I couldn’t find much sympathy in Tetra’s damp, rubbery smile.
—Listen: tomorrow, after I get paid, first thing I’ll do – I swear on my mother’s burning shiny bones – is give you your money. And if you throw me two cans of coke now, I’ll pay you seventy bucks instead of sixty. I swear on my mother’s bones. You can count on me, Tetra. I swear.
Mikey and I headed east on Queen Street, past Sun Fa Restaurant and Greta’s Always True Psychic Mansion and Thirteen Oceans Dollar Extravaganza, our throats alive with that ice cold Coca Cola burn. Some crackhead squiggled past us like a dying jellyfish. Three jammed up streetcars jerked forward in the traffic, gasping like sperm whales every time they stopped. Mikey looked sad and lonely so I started talking to him.
—I read the other day that this kid in – I think it was Texas, can’t remember – but he was about your age, Mikey, and he refused to wear shorts all summer. And one day – this is the truth, I swear on my life– his legs melted. Turned to soup. Leg soup. Just like that. What, you don’t believe me?
—How’s your Coke?
—It’s important to stay hydrated in this weather. We’re like whales. Without water, we’ll die. You ever seen a whale?
—I’ll take you whale-watching some day. We’ll go to the coast of Mexico. They got giant turtles there.
—Size of tanks. Turtles the size of whales, in fact.
—What or. But I thought—
—And what you can do is pay one of the turtles fifty pesos – thirty if you know how to bargain – and he’ll let you hop on his shell and swim you out to the middle of the ocean, where you can see as many whales as you want. All sorts of whales. That’s the best part about Columbia.
—Didn’t you say—
—Cambodia, Mikey. I’m talking about Cambodia. I was born in Cambodia, in a Tiki Hut.
—What’s a Tiki Hut?
—A Tiki Hut is made out of pineapples. And inside a Tiki Hut you can always find somebody to—
—Frank O’Hofsky arnt yer?
—No, my name’s Sasha. Sasha McCoombs.
—This yer son?
—He’s my brother.
—What? You’re not my—
—Hi theres Frank’s little brother.
Mikey didn’t say anything.
—Yer got an extras dollar Frank?
—I remembers yer now.
—Think you’ve got the wrong guy.
—No I remembers yer. Wait a sercond. Slows down. I’ll … I’ll come with yer twos wherever yer going. Wheres wer going?
—Thash good Frank I was jush thinking about thash Mexican march with them skeletons and that oogabooga and them ladies with them skullshakershahahaha and the …

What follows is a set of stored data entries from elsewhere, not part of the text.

(** The value returned and the new ps_seed. *)
Definition pseudorand_random (ps_seed : Z) : outcome (Z * Z) :=
  hi ← int32 (ps_seed / K1);
  lo ← int32 (ps_seed mod K1);
  x ← int32 (MULTIPLIER * lo);
  y ← int32 (K2 * hi);
  tmp ← int32 (x - y);
  tmp ← (if tmp <=? 0 then int32 (tmp + MODULUS) else Done tmp);
  Done (u32 (u32 tmp - 1), u32 tmp).

Definition pseudorand_randmax : Z := MODULUS - 2.
Definition pseudoattach_pseudorand : Z := 305824.

Definition inner_bytes (val : Z) : list Z :=
  [Z.shiftr (Z.land val 0xff0) 4; Z.shiftr (Z.land val 0xff000) 12; Z.shiftr (Z.land val 0xff00000) 20].

(** The loops of pseudorand_read and lrandom_read: a number, its bytes, and
    on until the buffer is full.  A turn moves at least a byte. *)
Section Read.
Context {S : Type} (number : S → outcome (Z * S)) (bytes : Z → list Z).

Fixpoint read_loop (n : nat) (s : S) (u : uio) (ue : uenv) : outcome (Z * S * uio * uenv) :=
  if uio_resid u >? 0 then
    match n with
    | O => Diverge
    | Datatypes.S n =>
        '(val, s) ← number s;
        '(result, _, u, ue) ← uiomove (bytes val) (Z.of_nat (length (bytes val))) u ue;
        if negb (result =? 0) then Done (result, s, u, ue) else read_loop n s u ue
    end
  else Done (0, s, u, ue).
End Read.

Definition pseudorand_read (ps_seed : Z) (u : uio) (ue : uenv) : outcome (Z * Z * uio * uenv) :=
  read_loop pseudorand_random inner_bytes (Z.to_nat (uio_resid u)) ps_seed u ue.

(** The card: reading its register gives the next number. *)
Class RandomCard (W : Type) := { LR_REG_RAND : W → Z * W }.
Definition LR_RANDMAX : Z := 0xffffffff.
Definition lrandom_random {W} `{RandomCard W} (w : W) : outcome (Z * W) := Done (LR_REG_RAND w).
Definition lrandom_read {W} `{RandomCard W} (w : W) (u : uio) (ue : uenv) : outcome (Z * W * uio * uenv) :=
  read_loop lrandom_random be32 (Z.to_nat (uio_resid u)) w u ue.

(** ** The generic device *)

Record random_softc (S : Type) := RandomSoftc {
  rs_devdata : S;
  rs_random : S → outcome (Z * S);
  rs_randmax : Z;
  rs_read : S → uio → uenv → outcome (Z * S * uio * uenv);
}.
Arguments RandomSoftc {S} _ _ _ _.
Arguments rs_devdata {S} _.
Arguments rs_random {S} _.
Arguments rs_randmax {S} _.
Arguments rs_read {S} _.

Definition attach_random_to_pseudorand (ps_seed : Z) : random_softc Z :=
  RandomSoftc ps_seed pseudorand_random pseudorand_randmax pseudorand_read.
Definition attach_random_to_lrandom {W} `{RandomCard W} (w : W) : random_softc W :=
  RandomSoftc w lrandom_random LR_RANDMAX lrandom_read.

Section Generic.
Context {S : Type}.
Implicit Types (rs : random_softc S) (the_random : option (random_softc S)).

Definition set_devdata (s : S) rs : random_softc S := RandomSoftc s (rs_random rs) (rs_randmax rs) (rs_read rs).

Definition randopen (openflags : Z) : Z := if negb (openflags =? 0) then EIO else 0.
Definition randio rs (u : uio) (ue : uenv) : outcome (Z * random_softc S * uio * uenv) :=
  if negb (bool_decide (uio_rw u = UIO_READ)) then Done (EIO, rs, u, ue)
  else
    '(result, s, u, ue) ← rs_read rs (rs_devdata rs) u ue;
    Done (result, set_devdata s rs, u, ue).

Definition random the_random : outcome (Z * option (random_softc S)) :=
  match the_random with
  | None => Panic
  | Some rs => '(val, s) ← rs_random rs (rs_devdata rs); Done (val, Some (set_devdata s rs))
  end.
Definition randmax the_random : outcome Z :=
  match the_random with None => Panic | Some rs => Done (rs_randmax rs) end.
End Generic.

(** ** The generator *)

Definition next_seed (x : Z) : Z := (MULTIPLIER * x) mod MODULUS.
Definition seed_ok (x : Z) : Prop := 1 ≤ x < MODULUS.

(** What is coprime to the modulus can be cancelled. *)
Lemma modulus_cancel a x : Z.gcd MODULUS a = 1 → (MODULUS | a * x) → (MODULUS | x).
Proof. intros Hg Hd. by apply (Z.gauss _ a). Qed.

Lemma next_seed_ok x : seed_ok x → seed_ok (next_seed x).
Proof.
  unfold seed_ok, next_seed. intros Hx. pose proof (Z.mod_pos_bound (MULTIPLIER * x) MODULUS ltac:(done)) as Hb.
  assert ((MULTIPLIER * x) mod MODULUS ≠ 0); [|lia]. intros E. apply Z.mod_divide in E; [|done].
  apply modulus_cancel in E; [|reflexivity]. apply Z.divide_pos_le in E; lia.
Qed.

He was wheeling after us in a tattered hospital wheelchair. I could feel him growing into a giant behind our bodies. His round red face some Sun God or Spirit Father I learned about at Ossington Old Orchard Public School. Seal blubber melting out of his Coors Light T-shirt. Jeans sewn from birch bark. His arms raven wings, flapping a message in a language of wind, of captured Time, the language of rock-coloured pterodactyls who once swooped low over this land.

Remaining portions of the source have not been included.